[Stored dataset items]
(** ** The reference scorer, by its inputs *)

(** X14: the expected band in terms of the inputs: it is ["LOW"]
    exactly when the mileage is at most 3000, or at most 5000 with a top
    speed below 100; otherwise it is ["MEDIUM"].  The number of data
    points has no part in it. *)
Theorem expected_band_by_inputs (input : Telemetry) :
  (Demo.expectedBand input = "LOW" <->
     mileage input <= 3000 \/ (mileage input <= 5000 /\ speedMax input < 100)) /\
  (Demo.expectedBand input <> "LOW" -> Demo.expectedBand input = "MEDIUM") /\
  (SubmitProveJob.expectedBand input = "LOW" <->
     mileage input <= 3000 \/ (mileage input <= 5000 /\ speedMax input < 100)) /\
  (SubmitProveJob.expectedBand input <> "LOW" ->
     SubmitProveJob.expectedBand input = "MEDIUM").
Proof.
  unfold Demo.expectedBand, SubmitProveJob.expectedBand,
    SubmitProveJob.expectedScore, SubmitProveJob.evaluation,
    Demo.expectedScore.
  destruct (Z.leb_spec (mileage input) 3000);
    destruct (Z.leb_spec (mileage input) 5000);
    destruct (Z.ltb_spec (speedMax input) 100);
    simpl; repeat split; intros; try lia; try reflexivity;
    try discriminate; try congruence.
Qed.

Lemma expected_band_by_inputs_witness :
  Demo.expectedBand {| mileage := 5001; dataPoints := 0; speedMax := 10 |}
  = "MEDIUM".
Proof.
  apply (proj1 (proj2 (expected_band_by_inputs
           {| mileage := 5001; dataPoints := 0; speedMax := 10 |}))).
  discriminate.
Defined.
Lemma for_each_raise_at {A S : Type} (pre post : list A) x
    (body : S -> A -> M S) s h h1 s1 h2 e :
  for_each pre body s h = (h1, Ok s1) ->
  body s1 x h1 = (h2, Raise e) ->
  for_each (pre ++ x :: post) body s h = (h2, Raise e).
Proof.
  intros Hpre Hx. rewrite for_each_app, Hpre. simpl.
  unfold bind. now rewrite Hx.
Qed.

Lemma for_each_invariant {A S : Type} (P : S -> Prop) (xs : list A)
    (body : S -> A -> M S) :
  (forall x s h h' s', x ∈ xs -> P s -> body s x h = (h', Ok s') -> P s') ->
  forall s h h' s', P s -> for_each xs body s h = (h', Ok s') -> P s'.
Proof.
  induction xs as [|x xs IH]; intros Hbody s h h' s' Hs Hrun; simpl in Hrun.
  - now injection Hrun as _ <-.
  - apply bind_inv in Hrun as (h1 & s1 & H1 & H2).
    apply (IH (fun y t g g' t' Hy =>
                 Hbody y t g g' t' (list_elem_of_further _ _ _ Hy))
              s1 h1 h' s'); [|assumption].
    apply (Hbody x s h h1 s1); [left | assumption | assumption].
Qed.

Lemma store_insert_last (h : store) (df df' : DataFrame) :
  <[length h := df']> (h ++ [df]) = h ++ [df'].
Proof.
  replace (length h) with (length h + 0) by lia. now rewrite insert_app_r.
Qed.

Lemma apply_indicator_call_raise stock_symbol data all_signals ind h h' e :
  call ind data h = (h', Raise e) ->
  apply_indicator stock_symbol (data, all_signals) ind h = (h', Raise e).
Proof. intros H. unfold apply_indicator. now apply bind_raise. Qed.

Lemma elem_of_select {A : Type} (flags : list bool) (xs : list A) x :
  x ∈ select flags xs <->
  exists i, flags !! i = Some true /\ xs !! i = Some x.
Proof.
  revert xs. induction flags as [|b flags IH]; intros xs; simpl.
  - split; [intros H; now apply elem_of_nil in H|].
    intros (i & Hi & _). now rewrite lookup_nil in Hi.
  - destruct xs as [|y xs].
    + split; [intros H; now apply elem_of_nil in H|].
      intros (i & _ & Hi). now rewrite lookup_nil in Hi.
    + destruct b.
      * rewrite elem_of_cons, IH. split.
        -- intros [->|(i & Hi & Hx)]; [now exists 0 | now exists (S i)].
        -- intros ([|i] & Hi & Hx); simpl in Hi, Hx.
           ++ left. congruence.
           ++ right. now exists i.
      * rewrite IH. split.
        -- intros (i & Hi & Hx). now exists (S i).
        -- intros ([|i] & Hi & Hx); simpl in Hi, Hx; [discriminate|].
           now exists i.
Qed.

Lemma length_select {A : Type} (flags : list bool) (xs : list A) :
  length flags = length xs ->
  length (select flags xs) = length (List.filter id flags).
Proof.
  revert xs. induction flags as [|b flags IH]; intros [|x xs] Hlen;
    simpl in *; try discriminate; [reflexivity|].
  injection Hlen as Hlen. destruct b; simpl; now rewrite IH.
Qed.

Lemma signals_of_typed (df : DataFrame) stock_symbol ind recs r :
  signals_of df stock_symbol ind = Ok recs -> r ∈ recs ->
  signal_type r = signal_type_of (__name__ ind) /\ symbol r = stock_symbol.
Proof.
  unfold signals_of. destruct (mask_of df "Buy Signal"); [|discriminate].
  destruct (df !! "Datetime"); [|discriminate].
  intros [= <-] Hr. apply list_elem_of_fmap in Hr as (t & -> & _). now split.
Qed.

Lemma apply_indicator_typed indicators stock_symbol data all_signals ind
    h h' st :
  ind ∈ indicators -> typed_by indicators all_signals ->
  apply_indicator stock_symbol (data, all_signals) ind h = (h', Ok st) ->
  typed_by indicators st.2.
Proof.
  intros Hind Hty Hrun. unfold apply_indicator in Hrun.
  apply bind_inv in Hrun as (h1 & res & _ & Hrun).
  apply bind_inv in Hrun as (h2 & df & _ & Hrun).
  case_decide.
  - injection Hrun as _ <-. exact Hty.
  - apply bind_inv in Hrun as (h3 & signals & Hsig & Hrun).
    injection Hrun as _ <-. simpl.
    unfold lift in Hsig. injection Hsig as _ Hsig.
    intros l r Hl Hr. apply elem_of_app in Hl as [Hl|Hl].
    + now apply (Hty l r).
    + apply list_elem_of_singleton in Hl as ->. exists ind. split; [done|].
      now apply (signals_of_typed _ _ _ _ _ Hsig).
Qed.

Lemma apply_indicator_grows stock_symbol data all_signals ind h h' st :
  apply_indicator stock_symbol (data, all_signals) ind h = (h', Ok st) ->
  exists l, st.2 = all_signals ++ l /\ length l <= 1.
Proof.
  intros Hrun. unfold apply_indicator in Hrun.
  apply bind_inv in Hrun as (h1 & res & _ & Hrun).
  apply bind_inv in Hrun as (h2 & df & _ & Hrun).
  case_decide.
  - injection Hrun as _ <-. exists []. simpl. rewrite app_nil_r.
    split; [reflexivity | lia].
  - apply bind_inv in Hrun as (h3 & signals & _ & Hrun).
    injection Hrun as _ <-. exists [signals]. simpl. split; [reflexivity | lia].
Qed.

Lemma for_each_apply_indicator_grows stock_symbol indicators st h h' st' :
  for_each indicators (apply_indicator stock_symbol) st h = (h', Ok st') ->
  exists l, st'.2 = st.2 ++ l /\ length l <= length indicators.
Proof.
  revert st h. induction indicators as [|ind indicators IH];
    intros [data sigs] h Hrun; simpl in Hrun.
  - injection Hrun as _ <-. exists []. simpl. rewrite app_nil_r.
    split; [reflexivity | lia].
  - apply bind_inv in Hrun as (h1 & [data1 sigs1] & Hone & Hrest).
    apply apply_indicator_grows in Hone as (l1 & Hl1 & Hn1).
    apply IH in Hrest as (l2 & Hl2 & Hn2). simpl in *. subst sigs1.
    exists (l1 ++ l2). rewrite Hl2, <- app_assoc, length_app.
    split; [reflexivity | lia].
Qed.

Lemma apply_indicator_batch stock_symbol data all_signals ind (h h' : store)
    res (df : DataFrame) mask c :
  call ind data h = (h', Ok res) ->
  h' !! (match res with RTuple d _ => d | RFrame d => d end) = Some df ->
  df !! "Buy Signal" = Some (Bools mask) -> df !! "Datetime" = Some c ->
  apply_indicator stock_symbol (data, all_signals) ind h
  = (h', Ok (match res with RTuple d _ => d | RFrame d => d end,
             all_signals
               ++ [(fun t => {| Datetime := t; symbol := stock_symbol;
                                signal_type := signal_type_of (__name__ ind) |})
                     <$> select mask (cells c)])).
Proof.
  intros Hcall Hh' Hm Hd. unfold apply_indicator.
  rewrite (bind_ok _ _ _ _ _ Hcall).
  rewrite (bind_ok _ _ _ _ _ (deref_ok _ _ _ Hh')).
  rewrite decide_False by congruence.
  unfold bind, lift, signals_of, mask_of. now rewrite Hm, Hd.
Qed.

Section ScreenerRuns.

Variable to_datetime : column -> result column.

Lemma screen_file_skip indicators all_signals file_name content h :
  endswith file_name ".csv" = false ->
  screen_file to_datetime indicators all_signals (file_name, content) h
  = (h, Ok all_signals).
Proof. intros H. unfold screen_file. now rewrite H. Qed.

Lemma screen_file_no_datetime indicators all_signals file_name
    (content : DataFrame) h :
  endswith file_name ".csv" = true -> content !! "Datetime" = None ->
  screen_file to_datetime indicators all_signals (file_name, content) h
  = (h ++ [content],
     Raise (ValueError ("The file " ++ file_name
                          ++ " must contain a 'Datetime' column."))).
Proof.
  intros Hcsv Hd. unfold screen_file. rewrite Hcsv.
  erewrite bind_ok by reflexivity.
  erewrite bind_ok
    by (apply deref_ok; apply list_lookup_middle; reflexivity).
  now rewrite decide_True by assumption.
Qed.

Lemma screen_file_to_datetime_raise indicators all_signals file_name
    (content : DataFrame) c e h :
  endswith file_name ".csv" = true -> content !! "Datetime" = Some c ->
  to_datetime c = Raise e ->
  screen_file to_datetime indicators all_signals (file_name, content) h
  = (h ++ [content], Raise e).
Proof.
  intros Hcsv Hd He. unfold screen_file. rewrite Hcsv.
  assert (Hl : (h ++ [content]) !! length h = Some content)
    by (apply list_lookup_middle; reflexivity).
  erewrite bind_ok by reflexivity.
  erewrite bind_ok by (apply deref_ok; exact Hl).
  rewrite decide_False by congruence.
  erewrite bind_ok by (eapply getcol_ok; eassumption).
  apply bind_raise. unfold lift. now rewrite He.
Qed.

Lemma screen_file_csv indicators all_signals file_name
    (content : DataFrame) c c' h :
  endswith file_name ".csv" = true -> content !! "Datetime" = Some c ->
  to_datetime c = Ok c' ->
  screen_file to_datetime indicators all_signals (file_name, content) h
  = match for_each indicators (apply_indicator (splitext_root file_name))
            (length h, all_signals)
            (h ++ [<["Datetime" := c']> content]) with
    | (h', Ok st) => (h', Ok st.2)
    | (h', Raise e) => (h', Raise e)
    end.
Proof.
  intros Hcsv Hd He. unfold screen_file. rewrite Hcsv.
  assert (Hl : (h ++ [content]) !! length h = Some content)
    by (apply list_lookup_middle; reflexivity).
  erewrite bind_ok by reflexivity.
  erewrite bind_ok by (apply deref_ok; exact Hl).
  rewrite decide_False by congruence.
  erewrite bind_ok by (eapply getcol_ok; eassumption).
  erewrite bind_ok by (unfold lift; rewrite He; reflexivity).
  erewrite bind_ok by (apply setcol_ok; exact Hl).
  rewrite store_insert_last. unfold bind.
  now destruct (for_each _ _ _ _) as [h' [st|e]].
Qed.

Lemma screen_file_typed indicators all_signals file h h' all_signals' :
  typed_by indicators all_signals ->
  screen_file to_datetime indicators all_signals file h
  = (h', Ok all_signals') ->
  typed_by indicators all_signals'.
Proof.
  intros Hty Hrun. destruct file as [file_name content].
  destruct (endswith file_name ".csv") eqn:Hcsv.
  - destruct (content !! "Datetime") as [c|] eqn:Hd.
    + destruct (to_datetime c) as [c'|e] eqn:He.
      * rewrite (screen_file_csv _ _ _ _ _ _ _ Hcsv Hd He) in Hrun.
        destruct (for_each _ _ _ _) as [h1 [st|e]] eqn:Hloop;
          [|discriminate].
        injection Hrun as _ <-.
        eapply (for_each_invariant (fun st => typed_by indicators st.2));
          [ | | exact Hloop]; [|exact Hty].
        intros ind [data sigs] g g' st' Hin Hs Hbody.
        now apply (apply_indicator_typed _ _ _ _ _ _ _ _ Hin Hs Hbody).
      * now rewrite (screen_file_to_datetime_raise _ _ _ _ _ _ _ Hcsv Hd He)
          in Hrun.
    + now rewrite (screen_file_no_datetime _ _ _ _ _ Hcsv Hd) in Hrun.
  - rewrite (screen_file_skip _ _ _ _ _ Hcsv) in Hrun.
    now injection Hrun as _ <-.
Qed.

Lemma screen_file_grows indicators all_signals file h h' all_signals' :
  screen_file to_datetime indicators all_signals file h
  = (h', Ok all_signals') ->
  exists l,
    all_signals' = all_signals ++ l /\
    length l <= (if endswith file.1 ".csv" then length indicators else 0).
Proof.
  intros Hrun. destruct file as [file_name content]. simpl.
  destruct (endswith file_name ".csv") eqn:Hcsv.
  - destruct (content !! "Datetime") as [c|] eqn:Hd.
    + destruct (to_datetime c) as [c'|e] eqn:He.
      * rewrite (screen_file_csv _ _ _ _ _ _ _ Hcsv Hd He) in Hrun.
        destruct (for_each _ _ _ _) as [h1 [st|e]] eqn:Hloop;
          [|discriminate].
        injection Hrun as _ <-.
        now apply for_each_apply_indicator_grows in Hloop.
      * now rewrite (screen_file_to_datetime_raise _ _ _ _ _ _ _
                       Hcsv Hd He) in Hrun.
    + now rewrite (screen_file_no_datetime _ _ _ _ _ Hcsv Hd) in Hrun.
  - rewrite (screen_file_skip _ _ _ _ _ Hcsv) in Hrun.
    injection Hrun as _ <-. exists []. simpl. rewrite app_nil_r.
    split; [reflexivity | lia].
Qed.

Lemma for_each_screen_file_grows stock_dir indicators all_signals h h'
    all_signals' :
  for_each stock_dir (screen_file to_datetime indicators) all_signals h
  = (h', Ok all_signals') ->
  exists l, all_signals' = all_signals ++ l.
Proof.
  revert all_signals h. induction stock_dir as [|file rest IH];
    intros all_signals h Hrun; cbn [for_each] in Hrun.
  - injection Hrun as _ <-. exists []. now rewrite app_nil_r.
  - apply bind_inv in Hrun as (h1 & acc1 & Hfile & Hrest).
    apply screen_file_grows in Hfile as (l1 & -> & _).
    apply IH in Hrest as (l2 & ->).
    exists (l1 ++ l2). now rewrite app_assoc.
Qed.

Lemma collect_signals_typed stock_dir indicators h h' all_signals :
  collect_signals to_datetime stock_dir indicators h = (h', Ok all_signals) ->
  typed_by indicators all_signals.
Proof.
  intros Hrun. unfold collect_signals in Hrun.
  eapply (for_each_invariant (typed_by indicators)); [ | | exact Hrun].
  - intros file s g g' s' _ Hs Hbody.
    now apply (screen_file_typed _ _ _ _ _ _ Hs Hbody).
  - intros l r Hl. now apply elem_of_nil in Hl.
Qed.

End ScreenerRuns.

▶ **What is needed**
For the data above, state how many of its lines contain the word "expectedBand", giving no other text.

▶ **Answer to the problem**
7